(Given entries begins)

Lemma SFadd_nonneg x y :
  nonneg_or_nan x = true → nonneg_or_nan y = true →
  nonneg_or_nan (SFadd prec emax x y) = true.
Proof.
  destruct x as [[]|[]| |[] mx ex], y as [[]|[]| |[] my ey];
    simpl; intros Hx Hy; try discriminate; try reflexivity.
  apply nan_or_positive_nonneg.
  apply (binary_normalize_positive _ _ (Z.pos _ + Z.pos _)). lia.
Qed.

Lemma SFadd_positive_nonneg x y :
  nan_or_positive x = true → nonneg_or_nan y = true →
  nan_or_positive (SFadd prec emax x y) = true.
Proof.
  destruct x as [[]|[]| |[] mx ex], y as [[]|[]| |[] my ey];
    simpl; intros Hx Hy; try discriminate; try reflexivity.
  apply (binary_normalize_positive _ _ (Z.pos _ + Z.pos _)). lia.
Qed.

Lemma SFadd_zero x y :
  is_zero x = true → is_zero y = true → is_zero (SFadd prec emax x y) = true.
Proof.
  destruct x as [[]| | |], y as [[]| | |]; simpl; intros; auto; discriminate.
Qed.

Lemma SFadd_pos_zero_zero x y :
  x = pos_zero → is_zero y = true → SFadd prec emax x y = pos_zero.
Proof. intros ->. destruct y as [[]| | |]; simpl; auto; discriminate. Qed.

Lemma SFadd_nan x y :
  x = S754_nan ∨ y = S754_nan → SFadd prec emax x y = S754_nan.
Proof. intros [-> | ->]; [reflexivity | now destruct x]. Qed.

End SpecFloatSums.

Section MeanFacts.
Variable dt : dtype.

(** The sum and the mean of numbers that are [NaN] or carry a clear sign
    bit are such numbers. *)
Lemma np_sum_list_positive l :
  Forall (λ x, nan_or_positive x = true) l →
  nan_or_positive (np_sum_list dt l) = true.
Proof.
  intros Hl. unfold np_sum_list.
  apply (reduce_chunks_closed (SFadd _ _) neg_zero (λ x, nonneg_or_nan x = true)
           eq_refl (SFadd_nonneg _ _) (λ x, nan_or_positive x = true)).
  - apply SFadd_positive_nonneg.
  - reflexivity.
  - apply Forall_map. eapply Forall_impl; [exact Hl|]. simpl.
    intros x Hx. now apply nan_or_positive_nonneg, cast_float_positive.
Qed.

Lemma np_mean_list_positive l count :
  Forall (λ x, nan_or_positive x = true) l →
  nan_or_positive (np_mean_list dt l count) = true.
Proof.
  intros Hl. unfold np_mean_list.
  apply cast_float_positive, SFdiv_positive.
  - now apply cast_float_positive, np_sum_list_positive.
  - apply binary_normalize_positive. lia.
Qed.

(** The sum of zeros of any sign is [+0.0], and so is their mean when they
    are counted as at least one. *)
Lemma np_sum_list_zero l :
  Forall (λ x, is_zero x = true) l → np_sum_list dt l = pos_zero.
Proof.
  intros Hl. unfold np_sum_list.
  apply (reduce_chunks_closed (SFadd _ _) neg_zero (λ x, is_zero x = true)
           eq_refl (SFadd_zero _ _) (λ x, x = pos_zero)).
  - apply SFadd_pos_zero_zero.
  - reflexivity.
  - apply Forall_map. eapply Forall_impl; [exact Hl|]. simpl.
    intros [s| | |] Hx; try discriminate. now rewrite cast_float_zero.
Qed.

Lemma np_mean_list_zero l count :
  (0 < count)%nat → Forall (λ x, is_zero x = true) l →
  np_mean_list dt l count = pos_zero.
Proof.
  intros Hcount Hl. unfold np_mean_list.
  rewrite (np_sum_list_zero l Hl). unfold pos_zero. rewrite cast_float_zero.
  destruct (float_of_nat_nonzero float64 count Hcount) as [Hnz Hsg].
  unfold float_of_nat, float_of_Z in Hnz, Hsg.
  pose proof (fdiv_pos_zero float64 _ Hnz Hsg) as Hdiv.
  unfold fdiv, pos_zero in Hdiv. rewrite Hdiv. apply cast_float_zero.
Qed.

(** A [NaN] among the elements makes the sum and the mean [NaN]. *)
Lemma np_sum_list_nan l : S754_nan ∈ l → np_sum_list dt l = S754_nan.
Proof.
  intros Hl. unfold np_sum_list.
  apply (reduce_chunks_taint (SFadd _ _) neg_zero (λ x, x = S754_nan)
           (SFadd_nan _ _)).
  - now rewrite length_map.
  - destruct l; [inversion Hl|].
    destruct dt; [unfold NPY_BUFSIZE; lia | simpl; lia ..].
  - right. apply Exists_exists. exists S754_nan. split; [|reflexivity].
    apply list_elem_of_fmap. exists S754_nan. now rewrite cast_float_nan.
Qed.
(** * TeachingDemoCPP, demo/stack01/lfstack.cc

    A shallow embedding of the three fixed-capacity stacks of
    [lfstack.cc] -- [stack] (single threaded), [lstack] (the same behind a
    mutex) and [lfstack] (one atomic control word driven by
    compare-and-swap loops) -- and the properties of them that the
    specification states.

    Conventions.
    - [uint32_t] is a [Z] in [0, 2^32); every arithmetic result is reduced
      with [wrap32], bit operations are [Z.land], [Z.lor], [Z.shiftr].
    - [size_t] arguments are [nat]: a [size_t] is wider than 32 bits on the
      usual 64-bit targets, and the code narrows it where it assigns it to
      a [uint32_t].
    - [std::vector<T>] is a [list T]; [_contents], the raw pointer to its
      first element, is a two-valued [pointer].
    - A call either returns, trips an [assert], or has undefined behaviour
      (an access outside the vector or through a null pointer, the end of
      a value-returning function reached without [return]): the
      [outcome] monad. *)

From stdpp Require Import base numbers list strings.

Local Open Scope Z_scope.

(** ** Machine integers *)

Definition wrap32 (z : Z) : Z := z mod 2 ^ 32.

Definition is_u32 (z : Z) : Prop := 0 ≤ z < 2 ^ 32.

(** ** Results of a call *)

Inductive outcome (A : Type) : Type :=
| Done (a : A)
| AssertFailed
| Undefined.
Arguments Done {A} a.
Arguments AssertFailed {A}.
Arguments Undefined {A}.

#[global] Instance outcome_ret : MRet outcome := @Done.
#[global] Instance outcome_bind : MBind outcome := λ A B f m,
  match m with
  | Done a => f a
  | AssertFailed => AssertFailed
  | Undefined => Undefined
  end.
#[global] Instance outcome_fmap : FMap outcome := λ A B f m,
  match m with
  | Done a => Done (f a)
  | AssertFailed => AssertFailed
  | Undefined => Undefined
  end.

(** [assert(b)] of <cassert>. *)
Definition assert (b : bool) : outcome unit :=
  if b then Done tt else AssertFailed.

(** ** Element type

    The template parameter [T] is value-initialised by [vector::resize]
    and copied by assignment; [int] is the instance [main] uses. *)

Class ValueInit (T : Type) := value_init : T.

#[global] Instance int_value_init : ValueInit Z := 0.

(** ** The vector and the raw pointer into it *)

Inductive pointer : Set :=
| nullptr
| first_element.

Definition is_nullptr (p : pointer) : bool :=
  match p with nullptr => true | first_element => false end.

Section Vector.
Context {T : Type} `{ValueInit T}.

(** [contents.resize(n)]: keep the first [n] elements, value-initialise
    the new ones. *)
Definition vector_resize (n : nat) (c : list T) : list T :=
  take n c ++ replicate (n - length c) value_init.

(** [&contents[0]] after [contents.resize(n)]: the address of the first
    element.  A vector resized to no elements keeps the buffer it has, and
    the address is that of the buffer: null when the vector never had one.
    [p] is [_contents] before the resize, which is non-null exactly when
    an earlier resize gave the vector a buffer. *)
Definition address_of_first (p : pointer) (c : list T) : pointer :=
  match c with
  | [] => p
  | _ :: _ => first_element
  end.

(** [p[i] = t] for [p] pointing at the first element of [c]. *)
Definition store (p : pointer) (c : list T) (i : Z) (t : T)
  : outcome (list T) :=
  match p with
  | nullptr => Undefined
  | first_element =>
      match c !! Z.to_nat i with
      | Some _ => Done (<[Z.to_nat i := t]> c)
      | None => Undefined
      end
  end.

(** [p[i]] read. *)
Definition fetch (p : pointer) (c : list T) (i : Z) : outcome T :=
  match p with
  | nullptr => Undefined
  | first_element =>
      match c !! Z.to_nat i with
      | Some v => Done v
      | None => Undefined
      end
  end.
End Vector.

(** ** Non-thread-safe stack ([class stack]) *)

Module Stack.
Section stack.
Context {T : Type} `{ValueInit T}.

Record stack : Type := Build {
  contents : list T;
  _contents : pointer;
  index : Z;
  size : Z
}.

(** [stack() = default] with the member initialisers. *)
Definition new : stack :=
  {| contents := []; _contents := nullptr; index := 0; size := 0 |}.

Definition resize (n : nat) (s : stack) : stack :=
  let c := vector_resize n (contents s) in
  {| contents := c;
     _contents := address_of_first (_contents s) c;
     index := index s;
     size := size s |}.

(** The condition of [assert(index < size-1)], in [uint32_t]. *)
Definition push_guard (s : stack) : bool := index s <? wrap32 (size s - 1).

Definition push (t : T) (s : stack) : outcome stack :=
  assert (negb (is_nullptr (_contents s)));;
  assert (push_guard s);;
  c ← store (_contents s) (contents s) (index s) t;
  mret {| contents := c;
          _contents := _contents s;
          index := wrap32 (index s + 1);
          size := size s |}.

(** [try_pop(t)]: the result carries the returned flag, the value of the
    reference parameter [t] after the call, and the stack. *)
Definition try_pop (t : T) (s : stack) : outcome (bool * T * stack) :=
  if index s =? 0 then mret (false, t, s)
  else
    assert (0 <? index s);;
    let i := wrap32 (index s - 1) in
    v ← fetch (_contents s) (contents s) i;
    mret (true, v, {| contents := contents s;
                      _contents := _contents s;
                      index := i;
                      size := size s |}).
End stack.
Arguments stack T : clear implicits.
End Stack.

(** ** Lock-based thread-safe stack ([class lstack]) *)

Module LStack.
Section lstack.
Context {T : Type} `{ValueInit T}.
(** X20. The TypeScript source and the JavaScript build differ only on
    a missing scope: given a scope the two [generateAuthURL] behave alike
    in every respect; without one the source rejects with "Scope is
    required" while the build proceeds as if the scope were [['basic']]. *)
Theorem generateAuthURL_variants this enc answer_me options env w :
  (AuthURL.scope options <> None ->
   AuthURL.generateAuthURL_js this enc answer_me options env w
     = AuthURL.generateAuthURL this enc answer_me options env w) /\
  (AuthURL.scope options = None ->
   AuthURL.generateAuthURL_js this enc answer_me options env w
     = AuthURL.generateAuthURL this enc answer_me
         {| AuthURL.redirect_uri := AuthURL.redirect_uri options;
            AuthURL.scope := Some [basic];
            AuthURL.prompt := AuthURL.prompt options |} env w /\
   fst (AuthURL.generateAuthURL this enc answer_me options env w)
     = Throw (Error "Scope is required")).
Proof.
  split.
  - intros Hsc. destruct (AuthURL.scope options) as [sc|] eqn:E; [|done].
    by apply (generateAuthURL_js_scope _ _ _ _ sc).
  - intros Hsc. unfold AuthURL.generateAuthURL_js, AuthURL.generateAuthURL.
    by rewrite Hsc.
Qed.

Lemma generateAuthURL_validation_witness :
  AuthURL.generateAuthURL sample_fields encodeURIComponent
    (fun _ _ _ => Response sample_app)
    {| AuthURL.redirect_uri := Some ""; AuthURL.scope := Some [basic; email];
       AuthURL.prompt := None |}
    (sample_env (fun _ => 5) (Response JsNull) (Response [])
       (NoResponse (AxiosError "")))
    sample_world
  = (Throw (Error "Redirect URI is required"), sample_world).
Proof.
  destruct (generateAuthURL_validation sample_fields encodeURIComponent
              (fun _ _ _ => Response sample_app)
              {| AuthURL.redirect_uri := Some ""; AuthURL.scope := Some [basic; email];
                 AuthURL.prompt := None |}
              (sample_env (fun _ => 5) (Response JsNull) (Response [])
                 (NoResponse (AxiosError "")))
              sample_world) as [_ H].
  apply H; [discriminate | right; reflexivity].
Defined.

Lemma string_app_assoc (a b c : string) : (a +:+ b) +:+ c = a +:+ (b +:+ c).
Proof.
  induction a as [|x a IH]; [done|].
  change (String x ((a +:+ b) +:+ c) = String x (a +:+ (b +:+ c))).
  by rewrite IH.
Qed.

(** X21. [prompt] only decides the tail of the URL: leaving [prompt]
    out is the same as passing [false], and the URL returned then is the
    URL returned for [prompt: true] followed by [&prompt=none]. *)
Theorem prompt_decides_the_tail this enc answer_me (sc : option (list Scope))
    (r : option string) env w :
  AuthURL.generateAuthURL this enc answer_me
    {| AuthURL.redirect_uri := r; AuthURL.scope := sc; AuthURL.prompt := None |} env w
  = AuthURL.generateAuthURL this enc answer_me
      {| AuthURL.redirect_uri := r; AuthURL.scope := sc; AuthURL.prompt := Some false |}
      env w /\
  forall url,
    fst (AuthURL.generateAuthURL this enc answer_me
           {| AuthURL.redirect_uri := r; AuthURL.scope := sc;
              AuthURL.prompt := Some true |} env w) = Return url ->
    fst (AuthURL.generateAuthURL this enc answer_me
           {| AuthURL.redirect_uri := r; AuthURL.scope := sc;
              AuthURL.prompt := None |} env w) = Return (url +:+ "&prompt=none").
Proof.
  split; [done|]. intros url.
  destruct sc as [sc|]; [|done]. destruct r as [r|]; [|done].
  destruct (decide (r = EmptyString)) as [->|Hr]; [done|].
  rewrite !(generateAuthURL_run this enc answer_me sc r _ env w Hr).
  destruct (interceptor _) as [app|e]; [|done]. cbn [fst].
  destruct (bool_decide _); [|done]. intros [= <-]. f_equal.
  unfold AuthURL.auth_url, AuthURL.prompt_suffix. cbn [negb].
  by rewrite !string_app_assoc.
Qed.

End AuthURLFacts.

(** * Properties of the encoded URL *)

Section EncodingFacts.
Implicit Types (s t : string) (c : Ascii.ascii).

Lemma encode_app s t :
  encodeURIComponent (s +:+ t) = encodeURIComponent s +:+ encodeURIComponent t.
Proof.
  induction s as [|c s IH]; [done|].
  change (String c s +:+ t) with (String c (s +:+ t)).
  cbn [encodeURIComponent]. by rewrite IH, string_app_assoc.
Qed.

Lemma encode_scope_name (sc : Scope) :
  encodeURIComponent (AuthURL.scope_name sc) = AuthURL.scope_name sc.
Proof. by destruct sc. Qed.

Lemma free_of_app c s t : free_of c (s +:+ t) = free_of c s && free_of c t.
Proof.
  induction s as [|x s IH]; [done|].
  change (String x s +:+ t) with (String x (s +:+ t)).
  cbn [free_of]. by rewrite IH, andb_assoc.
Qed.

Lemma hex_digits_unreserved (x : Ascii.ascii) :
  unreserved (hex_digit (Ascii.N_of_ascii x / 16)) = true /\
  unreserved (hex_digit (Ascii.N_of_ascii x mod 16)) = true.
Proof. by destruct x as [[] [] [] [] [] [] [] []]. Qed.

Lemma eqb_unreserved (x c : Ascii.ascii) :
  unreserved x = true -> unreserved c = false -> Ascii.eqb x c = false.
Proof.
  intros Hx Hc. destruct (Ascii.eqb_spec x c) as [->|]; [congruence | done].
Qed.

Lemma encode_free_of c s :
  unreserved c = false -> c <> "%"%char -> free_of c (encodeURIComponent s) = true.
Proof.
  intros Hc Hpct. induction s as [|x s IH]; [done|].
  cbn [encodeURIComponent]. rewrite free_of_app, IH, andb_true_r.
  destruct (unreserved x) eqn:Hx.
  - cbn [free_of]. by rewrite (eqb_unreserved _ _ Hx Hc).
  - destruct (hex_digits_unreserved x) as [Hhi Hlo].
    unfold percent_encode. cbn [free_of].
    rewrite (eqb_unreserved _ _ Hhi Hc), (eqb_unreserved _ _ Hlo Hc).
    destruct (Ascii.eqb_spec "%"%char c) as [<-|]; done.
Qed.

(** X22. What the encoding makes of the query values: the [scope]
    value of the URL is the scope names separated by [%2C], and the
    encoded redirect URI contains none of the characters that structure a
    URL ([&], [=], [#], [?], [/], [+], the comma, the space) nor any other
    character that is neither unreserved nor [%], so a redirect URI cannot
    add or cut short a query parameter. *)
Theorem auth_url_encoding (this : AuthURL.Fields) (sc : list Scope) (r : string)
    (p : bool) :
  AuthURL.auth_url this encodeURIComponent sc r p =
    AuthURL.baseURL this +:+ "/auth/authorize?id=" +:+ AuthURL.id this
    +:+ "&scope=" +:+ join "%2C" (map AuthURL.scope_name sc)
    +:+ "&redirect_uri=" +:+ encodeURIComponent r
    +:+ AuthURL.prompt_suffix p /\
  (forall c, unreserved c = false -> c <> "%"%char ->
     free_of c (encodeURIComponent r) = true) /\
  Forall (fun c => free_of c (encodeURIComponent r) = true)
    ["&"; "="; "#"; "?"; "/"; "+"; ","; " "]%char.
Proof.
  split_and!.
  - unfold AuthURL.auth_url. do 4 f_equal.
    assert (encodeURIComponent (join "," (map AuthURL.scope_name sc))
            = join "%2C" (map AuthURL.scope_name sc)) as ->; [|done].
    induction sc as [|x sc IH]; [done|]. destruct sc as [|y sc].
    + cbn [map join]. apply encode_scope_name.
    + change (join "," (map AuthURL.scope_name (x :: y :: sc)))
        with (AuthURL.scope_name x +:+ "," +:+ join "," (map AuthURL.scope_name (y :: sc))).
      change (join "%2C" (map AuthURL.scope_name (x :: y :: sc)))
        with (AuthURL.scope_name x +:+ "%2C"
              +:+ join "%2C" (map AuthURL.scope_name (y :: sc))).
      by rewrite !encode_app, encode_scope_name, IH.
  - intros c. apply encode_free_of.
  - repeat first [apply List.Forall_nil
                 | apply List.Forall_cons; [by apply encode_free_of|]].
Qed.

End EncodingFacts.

(Given entries ends)

- What is required -
The stretch of entries above that starts with the line containing "Definition fetch (p" and goes on through the line containing "Module LStack." is to be transcribed exactly, and no other line is to be transcribed.

- Problem solution -
Definition fetch (p : pointer) (c : list T) (i : Z) : outcome T :=
  match p with
  | nullptr => Undefined
  | first_element =>
      match c !! Z.to_nat i with
      | Some v => Done v
      | None => Undefined
      end
  end.
End Vector.

(** ** Non-thread-safe stack ([class stack]) *)

Module Stack.
Section stack.
Context {T : Type} `{ValueInit T}.

Record stack : Type := Build {
  contents : list T;
  _contents : pointer;
  index : Z;
  size : Z
}.

(** [stack() = default] with the member initialisers. *)
Definition new : stack :=
  {| contents := []; _contents := nullptr; index := 0; size := 0 |}.

Definition resize (n : nat) (s : stack) : stack :=
  let c := vector_resize n (contents s) in
  {| contents := c;
     _contents := address_of_first (_contents s) c;
     index := index s;
     size := size s |}.

(** The condition of [assert(index < size-1)], in [uint32_t]. *)
Definition push_guard (s : stack) : bool := index s <? wrap32 (size s - 1).

Definition push (t : T) (s : stack) : outcome stack :=
  assert (negb (is_nullptr (_contents s)));;
  assert (push_guard s);;
  c ← store (_contents s) (contents s) (index s) t;
  mret {| contents := c;
          _contents := _contents s;
          index := wrap32 (index s + 1);
          size := size s |}.

(** [try_pop(t)]: the result carries the returned flag, the value of the
    reference parameter [t] after the call, and the stack. *)
Definition try_pop (t : T) (s : stack) : outcome (bool * T * stack) :=
  if index s =? 0 then mret (false, t, s)
  else
    assert (0 <? index s);;
    let i := wrap32 (index s - 1) in
    v ← fetch (_contents s) (contents s) i;
    mret (true, v, {| contents := contents s;
                      _contents := _contents s;
                      index := i;
                      size := size s |}).
End stack.
Arguments stack T : clear implicits.
End Stack.

(** ** Lock-based thread-safe stack ([class lstack]) *)

Module LStack.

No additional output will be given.